Businesses should take cognisance of the fact that attacks are moving from being intrusive to disruptive, and as we move to the internet of things where billions of devices are IP-addressable, he said, the path will clear for attacks to move from disruptive to destructive, so business should be preparing for that.
In the face of these challenges, said Coviello, we should look to history and follow president Abraham Lincoln’s advice to “think anew and act anew” when “the occasion is piled high with difficulty”.
This, he believes, involves adopting an intelligence-led model of security that has the adaptive capacity to become stronger and smarter in response to attacks.
“We need systems that will use big data analytics to evolve by learning from change to give businesses the capability to detect and respond quickly to new and emerging attacks,” Coviello said.

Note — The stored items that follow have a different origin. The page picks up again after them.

Definition toMessageData (record : MessageRecord) : M MessageData :=
  w ← get_state;
  mret (mkMessageData (m_message_id record) (m_conversation_id record) (m_from_user_id record)
          (m_to_user_id record) (m_group_id record) (m_message_type record) (m_content record)
          (m_status record) (m_created_at record) (m_recalled record) (m_recalled_at record)
          (w_trace w)).

Definition makeOutboxEvent (event_id : Z) (aggregate_type : string) (aggregate_id : Z)
    (topic event_key payload : string) (now : Z) : M OutboxEvent :=
  w ← get_state;
  mret (mkEvent event_id aggregate_type aggregate_id topic event_key payload PENDING 0 0 now now
          (w_trace w) EmptyString).

(** [Scope trace(ensureTraceId(candidate))]: [ensureTraceId] has set the
    thread's id by the time [Scope] saves it, and the destructor puts the
    saved value back. *)
Definition with_trace {A} (candidate : string) (body : M A) : M A :=
  w ← get_state;
  id ← (if isValid candidate then mret candidate
        else if bool_decide (w_trace w = EmptyString) then generate_trace E
        else mret (w_trace w));
  modify (fun w => set_trace id (w_traces w) w);;
  w ← get_state;
  let previous := w_trace w in
  modify (fun w => set_trace id (w_traces w) w);;
  a ← body;
  modify (fun w => set_trace previous (w_traces w) w);;
  mret a.

Definition trace_candidate (context : ServerContext) (request_id : string) : string :=
  let inbound_trace := extractTraceId context in
  if bool_decide (inbound_trace = EmptyString) then request_id else inbound_trace.

(** [validateContent]: the answer when the content is refused. *)
Definition validateContent (request_id content : string) : option CommonResponse :=
  if bool_decide (content = EmptyString) then Some (fail request_id MESSAGE_EMPTY)
  else if ms_max_content_length svc <? s32 (Z.of_nat (String.length content))
  then Some (fail request_id MESSAGE_TOO_LARGE)
  else None.

Definition canReadConversation (user_id conversation_id : Z) : M bool :=
  if negb (user_id =? 0) && negb (conversation_id =? 0)
  then isOwner E user_id conversation_id
  else mret false.

Definition canReceiveMessage (user_id : Z) (record : MessageRecord) : M bool :=
  if (user_id =? 0) || (m_from_user_id record =? user_id) then mret false
  else if negb (m_group_id record =? 0) then canReadConversation user_id (m_conversation_id record)
  else mret (m_to_user_id record =? user_id).

Definition has_user (user_id : Z) : M bool := u ← getUserById E user_id; mret (is_some u).

(** ** Sending *)

Definition replayed (request_id : string) (m : MessageRecord) : SendResponse :=
  mkSendResponse (fillResponse request_id EC_OK "DUPLICATED_REQUEST_REPLAYED")
    (m_message_id m) (m_created_at m).

Definition send_failed (request_id : string) (code : ErrorCode) : SendResponse :=
  mkSendResponse (fail request_id code) 0 0.

(** The lookup for an earlier message with the same sender and sequence
    number: first through the cache, then in the table. *)
Definition find_persisted (from_user_id client_sequence_id : Z) : M (option MessageRecord) :=
  if client_sequence_id =? 0 then mret None
  else
    existing ← getExistingMessageId E from_user_id client_sequence_id;
    persisted ← match existing with
                | Some id =>
                    p ← getMessageById E id;
                    mret (match p with
                          | Some m => if (m_from_user_id m =? from_user_id) &&
                                         (m_client_sequence_id m =? client_sequence_id)
                                      then Some m else None
                          | None => None
                          end)
                | None => mret None
                end;
    match persisted with
    | Some m => mret (Some m)
    | None => getMessageByClientSequence E from_user_id client_sequence_id
    end.

(** The transaction that stores a message: the row, the conversations
    ([upsert]) and the event, or nothing.  [None] stands for success. *)
Definition persist_message (request_id : string) (record : MessageRecord) (upsert : M bool)
    (topic payload : string) (now : Z) : M (option SendResponse) :=
  conn ← acquire E;
  if negb conn then mret (Some (send_failed request_id DB_ERROR))
  else tx_scope E
    (active ← tx_begin E;
     if negb active then mret (Some (send_failed request_id DB_ERROR))
     else
       inserted ← insertMessage_conn E record;
       if negb inserted then
         tx_rollback E;;
         existing ← getMessageByClientSequence E (m_from_user_id record)
                      (m_client_sequence_id record);
         match existing with
         | Some m => mret (Some (replayed request_id m))
         | None => mret (Some (send_failed request_id MESSAGE_PERSIST_FAILED))
         end
       else
         ok ← upsert;
         if negb ok then mret (Some (send_failed request_id DB_ERROR))
         else
           event ← makeOutboxEvent (m_message_id record) "message" (m_message_id record) topic
                     (to_string (m_conversation_id record)) payload now;
           ok ← insertEvent E event;
           if negb ok then mret (Some (send_failed request_id OUTBOX_PUBLISH_FAILED))
           else
             ok ← tx_commit E;
             if negb ok then mret (Some (send_failed request_id DB_ERROR)) else mret None).

(** After the commit: remember the sequence number (a failure is only logged)
    and answer. *)
Definition sent (request_id : string) (from_user_id client_sequence_id message_id now : Z)
    (metric : string) : M SendResponse :=
  (if negb (client_sequence_id =? 0)
   then markMessage E (ms_dedup_ttl_seconds svc) from_user_id client_sequence_id message_id
   else mret true);;
  inc_metric metric;;
  mret (mkSendResponse (fillResponse request_id EC_OK "OK") message_id now).

Definition SendSingleMessage (context : ServerContext) (req : SendSingleMessageRequest)
  : M SendResponse :=
  let id := ss_request_id req in
  let from := ss_from_user_id req in
  let to := ss_to_user_id req in
  if negb (authorized context) then mret (mkSendResponse (unauthenticated id) 0 0)
  else with_trace (trace_candidate context id)
    (inc_metric "nebula_message_send_single_total";;
     if ms_invalidDeps svc then mret (send_failed id EC_INTERNAL_ERROR)
     else if (from =? 0) || (to =? 0) || (from =? to)
     then mret (send_failed id INVALID_ARGUMENT)
     else match validateContent id (ss_content req) with
     | Some r => mret (mkSendResponse r 0 0)
     | None =>
         known ← (has_user from &&& has_user to);
         if negb known then mret (send_failed id USER_NOT_FOUND)
         else
           friends ← (isFriend E from to &&& isFriend E to from);
           if negb friends then
             mret (mkSendResponse (fillResponse id MESSAGE_PERMISSION_DENIED
                     "single messages require an accepted friendship") 0 0)
           else
             persisted ← find_persisted from (ss_client_sequence_id req);
             match persisted with
             | Some m => mret (replayed id m)
             | None =>
                 message_id ← next_message_id E;
                 let conversation_id := ConversationId.single from to in
                 now ← nowMs E;
                 let record := mkMessage message_id conversation_id from
                   (ss_client_sequence_id req) to 0 (ss_content_type req) (ss_content req)
                   MESSAGE_STATUS_SENT false 0 now now in
                 data ← toMessageData record;
                 failed ← persist_message id record
                   (upsertSingleConversationForUsers_conn E conversation_id from to message_id
                      (buildPreview (ss_content req)) now)
                   (ms_topic_single svc) (ms_serialize svc data) now;
                 match failed with
                 | Some r => mret r
                 | None => sent id from (ss_client_sequence_id req) message_id now
                             "nebula_message_send_single_success_total"
                 end
             end
     end).

Definition SendGroupMessage (context : ServerContext) (req : SendGroupMessageRequest)
  : M SendResponse :=
  let id := sg_request_id req in
  let from := sg_from_user_id req in
  let gid := sg_group_id req in
  if negb (authorized context) then mret (mkSendResponse (unauthenticated id) 0 0)
  else with_trace (trace_candidate context id)
    (inc_metric "nebula_message_send_group_total";;
     if ms_invalidDeps svc then mret (send_failed id EC_INTERNAL_ERROR)
     else if (from =? 0) || (gid =? 0) then mret (send_failed id INVALID_ARGUMENT)
     else match validateContent id (sg_content req) with
     | Some r => mret (mkSendResponse r 0 0)
     | None =>
         known ← has_user from;
         if negb known then mret (send_failed id USER_NOT_FOUND)
         else
         group ← getGroupById E gid;
         if negb (is_some group) then mret (send_failed id GROUP_NOT_FOUND)
         else
         member ← isMember E gid from;
         if negb member then mret (send_failed id MESSAGE_PERMISSION_DENIED)
         else
           members ← listMembers E gid;
           persisted ← find_persisted from (sg_client_sequence_id req);
           match persisted with
           | Some m => mret (replayed id m)
           | None =>
               message_id ← next_message_id E;
               let conversation_id := ConversationId.group gid in
               now ← nowMs E;
               let record := mkMessage message_id conversation_id from
                 (sg_client_sequence_id req) 0 gid (sg_content_type req) (sg_content req)
                 MESSAGE_STATUS_SENT false 0 now now in
               data ← toMessageData record;
               failed ← persist_message id record
                 (upsertGroupConversationForMembers_conn E conversation_id gid from members
                    message_id (buildPreview (sg_content req)) now)
                 (ms_topic_group svc) (ms_serialize svc data) now;
               match failed with
               | Some r => mret r
               | None => sent id from (sg_client_sequence_id req) message_id now
                           "nebula_message_send_group_success_total"
               end
           end
     end).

This approach of tapping into almost unlimited sources of security information, he said, is best applied to security management and the development of security controls.
“The needs of security management has moved beyond security information and event management (SIEM) systems; we have reached the limits of that technology,” said Coviello.
Big data analytics, however, is scalable enough to provide organisations with a mosaic of information about users and infrastructure to identify abnormal behaviour in the flow or use of data, he said.
The whole process needs to start with tools to collect, normalise and analyse data in a machine-readable format to trigger defensive action automatically.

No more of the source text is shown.